Lemma keptItems_list items kept : keptItems trim items = Some kept -> isArray kept = true.
Proof.
  destruct items as [| |b|n|s|l|o]; try done; simpl.
  - destruct (Dashboard.parseCommaList trim (VStr s)); [|done]. by intros [= <-].
  - by intros [= <-].
Qed.

Lemma categoryLists_lists v :
  exists m, Dashboard.categoryLists trim v = Ok m /\ allLists m.
Proof.
  unfold Dashboard.categoryLists.
  assert (Hgen : forall entries (acc : obj), allLists acc ->
    exists m,
      fold_left
        (fun (lists : result obj) '(category, items) =>
           acc ← lists;
           match items with
           | VStr _ =>
               l ← Dashboard.parseCommaList trim items; Ok (<[category := VArr l]> acc)
           | VArr _ => Ok (<[category := items]> acc)
           | _ => Ok acc
           end)
        entries (Ok acc) = Ok m
      /\ allLists m).
  { induction entries as [|[k0 v0] rest IH]; intros acc Hacc; [by exists acc|].
    cbn [fold_left]. rewrite categoryLists_step. apply IH.
    destruct (keptItems trim v0) as [kept|] eqn:Hkept; [|done].
    apply map_Forall_insert_2; [|done]. by eapply keptItems_list. }
  apply Hgen, map_Forall_empty.
Qed.

Lemma parsed_categories (v : value) :
  exists m,
    (if negb (truthy v) || negb (String.eqb (typeof v) "object")
     then Ok ∅ else Dashboard.categoryLists trim v) = Ok m
    /\ allLists m.
Proof.
  destruct (negb (truthy v) || negb (String.eqb (typeof v) "object")).
  - exists ∅. split; [done|apply map_Forall_empty].
  - apply categoryLists_lists.
Qed.

Lemma bulk_data_fields (e p s t d l i it : value) :
  let data : obj :=
    {[ "experience" := e; "projects" := p; "skills" := s; "skillTypes" := t;
       "education" := d; "languages" := l; "interests" := i; "interestTypes" := it ]} in
  field data "experience" = e /\ field data "projects" = p /\ field data "skills" = s
  /\ field data "skillTypes" = t /\ field data "education" = d
  /\ field data "languages" = l /\ field data "interests" = i
  /\ field data "interestTypes" = it.
Proof. repeat split. Qed.

Lemma bulk_save_stores st now body :
  exists skills interests,
    Dashboard.parseSkillsField trim body = Ok skills
    /\ Dashboard.parseInterestsField trim body = Ok interests
    /\ allLists skills /\ allLists interests
    /\ Dashboard.save trim JSON_parse st now body
       = (fst (saveCvData st now
            {[ "experience" := VArr (Dashboard.parseArrayField JSON_parse body "experience");
               "projects" := VArr (Dashboard.parseArrayField JSON_parse body "projects");
               "skills" := VObj skills;
               "skillTypes" := Dashboard.parseSkillTypesField body;
               "education" := VArr (Dashboard.parseArrayField JSON_parse body "education");
               "languages" := VArr (Dashboard.parseArrayField JSON_parse body "languages");
               "interests" := VObj interests;
               "interestTypes" := Dashboard.parseInterestTypesField body ]}),
          Dashboard.Saved).
Proof.
  destruct (parsed_categories (field body "skills")) as (skills & Hs & Hsl).
  destruct (parsed_categories (field body "interests")) as (interests & Hi & Hil).
  exists skills, interests. unfold Dashboard.save.
  unfold Dashboard.parseSkillsField, Dashboard.parseInterestsField.
  cbv zeta. rewrite Hs, Hi. done.
Qed.
Lemma quoteHops_trace inputTokenMint outputTokenMint pools pairRoutes
  percents amounts isInput programId iteration qm0 t qm t' :
  foldlM (quoteHop inputTokenMint outputTokenMint pools pairRoutes percents
            amounts isInput programId) qm0 iteration t = (Ok qm, t') ->
  exists rounds : list (list QuoteUpdate * list SwapQuoteParam),
    length rounds = length iteration /\
    t' = t ++ concat ((fun r => round r.1 r.2) <$> rounds).
Proof.
  intros H.
  apply (foldlM_M_trace _
           (fun pre tc =>
              exists rounds : list (list QuoteUpdate * list SwapQuoteParam),
                length rounds = length pre /\
                tc = t ++ concat ((fun r => round r.1 r.2) <$> rounds)))
    in H; [exact H | |].
  - exists []. simpl. rewrite app_nil_r. auto.
  - intros pre hop suf a tc a1 t1 _ (rounds & Hlen & ->) Hstep.
    apply quoteHop_trace in Hstep as (us & params & ->).
    exists (rounds ++ [(us, params)]). split.
    + rewrite !length_app, Hlen. reflexivity.
    + rewrite fmap_app, concat_app. simpl. rewrite app_nil_r, <- app_assoc.
      reflexivity.
Qed.

(** X28.  On inputs with which it can run, [findBestRoutes] returns a list
    after these calls and no other: the pools are listed, the tick arrays
    are listed, and then comes one round for each hop position, as many
    rounds as the longest route has pools; a round is one batch followed by
    one swap quote for each request of that batch, in the order of the
    requests. *)
Theorem X28_one_batch_for_each_hop_position
  (inputTokenMint outputTokenMint : string) (tradeAmount : Z)
  (isInput : bool) (walks : gmap string (list (list string)))
  (pools : gmap string TokenPairPool) (programId : string)
  (options : PartialRoutingOptions) (pairRoutes : list (list string))
  (t : list event) :
  inputs_ok inputTokenMint outputTokenMint walks pools programId options ->
  walks !! getRouteId inputTokenMint outputTokenMint = Some pairRoutes ->
  tradeAmount <> 0 ->
  exists splits ps tickArrays
         (rounds : list (list QuoteUpdate * list SwapQuoteParam)),
    findBestRoutes inputTokenMint outputTokenMint tradeAmount isInput walks
      pools programId options t
    = (Ok splits,
       t ++ EvListPools ps :: EvListTickArrays tickArrays
            :: concat ((fun r =>
                          EvBatchSwapQuote (request <$> r.1)
                          :: ((fun u => EvSwapQuote (r.2 !! quoteIndex u)
                                          hopSlippage) <$> r.1))
                       <$> rounds)) /\
    length rounds = max_list (length <$> pairRoutes).
Proof.
  intros (Hroutes & Hfetch & Hbatch & Hp) Hwalks HT.
  specialize (Hroutes _ Hwalks).
  destruct (quoteRoutes_spec inputTokenMint outputTokenMint pools pairRoutes
              isInput programId (fun _ => True) Hroutes Hfetch Hbatch
              (fun _ _ _ _ _ _ _ _ _ _ _ _ => I)
              tradeAmount (mergeOptions options) t Hp)
    as (cleaned & t' & Hrun & Hcleaned).
  destruct (rankRoutes_spec isInput (mergeOptions options) cleaned)
    as (splits & Hrank & _).
  { intros l f Hl Hf.
    destruct (Hcleaned _ _ _ Hl Hf) as (i & e & _ & Hall & _ & _ & -> & _).
    exact Hall. }
  rewrite (findBestRoutes_Some _ _ _ _ _ _ _ _ _ _ _ _ Hwalks HT Hrun), Hrank.
  (* the calls made *)
  unfold quoteRoutes in Hrun.
  destruct (prefetchRoutes_trace pairRoutes programId t Hfetch)
    as (ps & wps & tas & Hpre & _).
  rewrite (run_bind_Ok _ _ _ _ _ Hpre) in Hrun.
  destruct (generatePercentageAmounts tradeAmount
              (percentIncrement (mergeOptions options)))
    as [[percents amounts]|]; [|discriminate].
  rewrite (run_lift_bind _ _ _ (percents, amounts)) in Hrun by reflexivity.
  destruct (hopIteration pairRoutes isInput) as [iteration|] eqn:Hiter;
    [|discriminate].
  rewrite (run_lift_bind _ _ _ iteration) in Hrun by reflexivity.
  rewrite run_bind in Hrun.
  match type of Hrun with
  | context [foldlM ?f ?a iteration ?t1] =>
      destruct (foldlM f a iteration t1) as [[qm|e] t2] eqn:Hfold;
        [|discriminate]
  end.
  unfold lift in Hrun. injection Hrun as _ <-.
  apply quoteHops_trace in Hfold as (rounds & Hlen & ->).
  exists splits, ps, tas, rounds. split.
  - rewrite <- app_assoc. reflexivity.
  - rewrite Hlen. apply (hopIteration_length _ _ _ Hiter).
Qed.

End Runs.

(** *** The theorems on the sample market *)

Import Sample SampleRun.

Lemma X9_sample :
  generatePercentageAmounts 1000 101 = Some ([], []) /\
  generatePercentageAmounts 1000 (-20) = Some ([], []).
Proof.
  split; apply X9_increment_out_of_range_gives_no_percent; lia.
Defined.

Lemma X10_sample :
  exists percents amounts,
    generatePercentageAmounts 1001 20 = Some (percents, amounts) /\
    (100 ∈ percents <-> (20 | 100)) /\
    ((20 | 100) -> last percents = Some 100 /\ last amounts = Some 1001) /\
    Forall (fun x => 0 < x <= 100) percents /\
    Forall (fun a => 0 <= a <= 1001) amounts.
Proof. apply X10_hundred_percent_step; lia. Defined.

(** The first round of the trade of 1000 SOL in steps of 50%. *)
Lemma X11_sample :
  exists us qm',
    buildQuoteUpdateRequests "SOL" "USDC" pools pairRoutes [50; 100]
      [500; 1000] 0 true ∅ = Ok (us, qm') /\
    ((forall percent, percent ∈ [50; 100] -> is_Some (qm' !! percent)) /\
     forall i u, us !! i = Some u ->
       quoteIndex u = i /\ hopIndex u = 0%nat /\
       u_percent u ∈ [50; 100] /\
       whirlpool (request u) = u_address u /\
       r_amountSpecifiedIsInput (request u) = true /\
       exists route a pool,
         pairRoutes !! routeIndex u = Some route /\
         (0 < length route)%nat /\
         a ∈ route /\ pools !! a = Some pool /\ u_address u = address pool).
Proof.
  eexists _, _. split; [vm_compute; reflexivity|].
  apply (X11_every_update_knows_its_place "SOL" "USDC" pools pairRoutes 0
           true [50; 100] [500; 1000] ∅); [reflexivity|].
  vm_compute. reflexivity.
Defined.

Lemma X12_sample :
  exists us qm',
    buildQuoteUpdateRequests "SOL" "USDC" pools pairRoutes [50; 100]
      [500; 1000] 0 true ∅ = Ok (us, qm') /\
    (fun u => (u_percent u, routeIndex u, r_tokenAmount (request u),
               tradeTokenMint (request u))) <$> us
    = [ (50, 0%nat, 500, "SOL"); (50, 1%nat, 500, "SOL");
        (100, 0%nat, 1000, "SOL"); (100, 1%nat, 1000, "SOL") ].
Proof.
  apply (X12_the_first_hop_asks_every_route_at_every_percent "SOL" "USDC"
           pools pairRoutes (proj2 sample_routes_ok) [50; 100] [500; 1000] ∅).
  reflexivity.
Defined.

(** The second round: route [P2; P3] at 50% goes on with the 495 ORCA that
    its first hop gave. *)
Lemma X13_sample :
  exists route,
    pairRoutes !! routeIndex update1 = Some route /\
    if bool_decide (1%nat = start_hop true route)
    then (u_percent update1, r_tokenAmount (request update1))
           ∈ zip [50; 100] [500; 1000] /\
         tradeTokenMint (request update1) = "SOL"
    else exists arr e lastHop,
         afterFirstHop !! u_percent update1 = Some arr /\
         array_get arr (routeIndex update1) = Some e /\
         array_get (q_calculatedHops e) (1 - 1)%nat = Some lastHop /\
         r_tokenAmount (request update1) = amountOut lastHop /\
         tradeTokenMint (request update1) = outputMint lastHop.
Proof.
  eapply (X13_a_route_is_quoted_hop_after_hop "SOL" "USDC" pools pairRoutes
            1 true [50; 100] [500; 1000] afterFirstHop).
  - reflexivity.
  - vm_compute. reflexivity.
  - apply (list_elem_of_lookup_2 _ 0%nat). reflexivity.
Defined.

Lemma X14_sample :
  exists qm',
    @updateQuoteMap (market flatSwap) [update0] [toParam (request update0)]
      started []
    = (Ok qm',
       [] ++ [EvSwapQuote (Some (toParam (request update0))) hopSlippage]) /\
    dom qm' = dom started.
Proof.
  apply (@X14_updateQuoteMap_asks_one_quote_for_each_update (market flatSwap)
           [update0] [toParam (request update0)] started []).
  intros u ->%list_elem_of_singleton. eexists. reflexivity.
Defined.

Lemma X15_sample :
  @updateQuoteMap (market flatSwap) ([update0] ++ update70 :: [])
    [toParam (request update0); toParam (request update70)] started []
  = (Err TypeError,
     [] ++ [EvSwapQuote (Some (toParam (request update0))) hopSlippage]).
Proof.
  apply (@X15_an_update_of_an_unknown_percent_raises_TypeError
           (market flatSwap) [update0] update70 []).
  - intros u ->%list_elem_of_singleton. eexists. reflexivity.
  - reflexivity.
Defined.

Lemma X16_sample :
  exists qm' t',
    @updateQuoteMap (market flatSwap) [update0] [toParam (request update0)]
      started [] = (Ok qm', t') /\
    ((forall percent i,
        (qm' !! percent ≫= fun arr =>
           (fun e => (q_percent e, q_route e)) <$> array_get arr i)
        = (started !! percent ≫= fun arr =>
             (fun e => (q_percent e, q_route e)) <$> array_get arr i)) /\
     (forall percent i k,
        (forall u, u ∈ [update0] ->
           ~ (u_percent u = percent /\ routeIndex u = i /\ hopIndex u = k)) ->
        (qm' !! percent ≫= fun arr =>
           array_get arr i ≫= fun e => array_get (q_calculatedHops e) k)
        = (started !! percent ≫= fun arr =>
             array_get arr i ≫= fun e => array_get (q_calculatedHops e) k))).
Proof.
  eexists _, _. split; [vm_compute; reflexivity|].
  eapply (@X16_updateQuoteMap_writes_only_the_slots_it_is_given
            (market flatSwap) [update0] [toParam (request update0)] started
            _ []).
  vm_compute. reflexivity.
Defined.

(** 500 SOL into pool [P1]: the hop stored gives 495 USDC. *)
Lemma X17_sample :
  exists quote,
    @swapQuoteWithParams (market flatSwap) (toParam (request update0))
      hopSlippage = Ok quote /\
    exists qm' h,
      @updateQuoteMap_update (market flatSwap) [toParam (request update0)]
        started update0 []
      = (Ok qm',
         [] ++ [EvSwapQuote (Some (toParam (request update0))) hopSlippage])
      /\
      (qm' !! 50 ≫= fun arr =>
         array_get arr 0 ≫= fun e => array_get (q_calculatedHops e) 0)
      = Some h /\
      h_percent h = 50 /\ h_whirlpool h = "P1" /\ Router.quote h = quote /\
      (amountIn h, amountOut h) = (500, otherAmountThreshold quote) /\
      (inputMint h, outputMint h) = ("SOL", "USDC").
Proof.
  eexists. split; [vm_compute; reflexivity|].
  apply (@X17_a_quoted_hop_is_stored_in_its_slot (market flatSwap)
           [toParam (request update0)] started update0 []
           [Some entry0; None] entry0 (toParam (request update0)));
    vm_compute; reflexivity.
Defined.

------------

# [Description of the task]
In the records above, locate the lines holding the word "hopSlippage". Copy each of them.

# [Solution for this exercise]
                                          hopSlippage) <$> r.1))
       [] ++ [EvSwapQuote (Some (toParam (request update0))) hopSlippage]) /\
     [] ++ [EvSwapQuote (Some (toParam (request update0))) hopSlippage]).
      hopSlippage = Ok quote /\
         [] ++ [EvSwapQuote (Some (toParam (request update0))) hopSlippage])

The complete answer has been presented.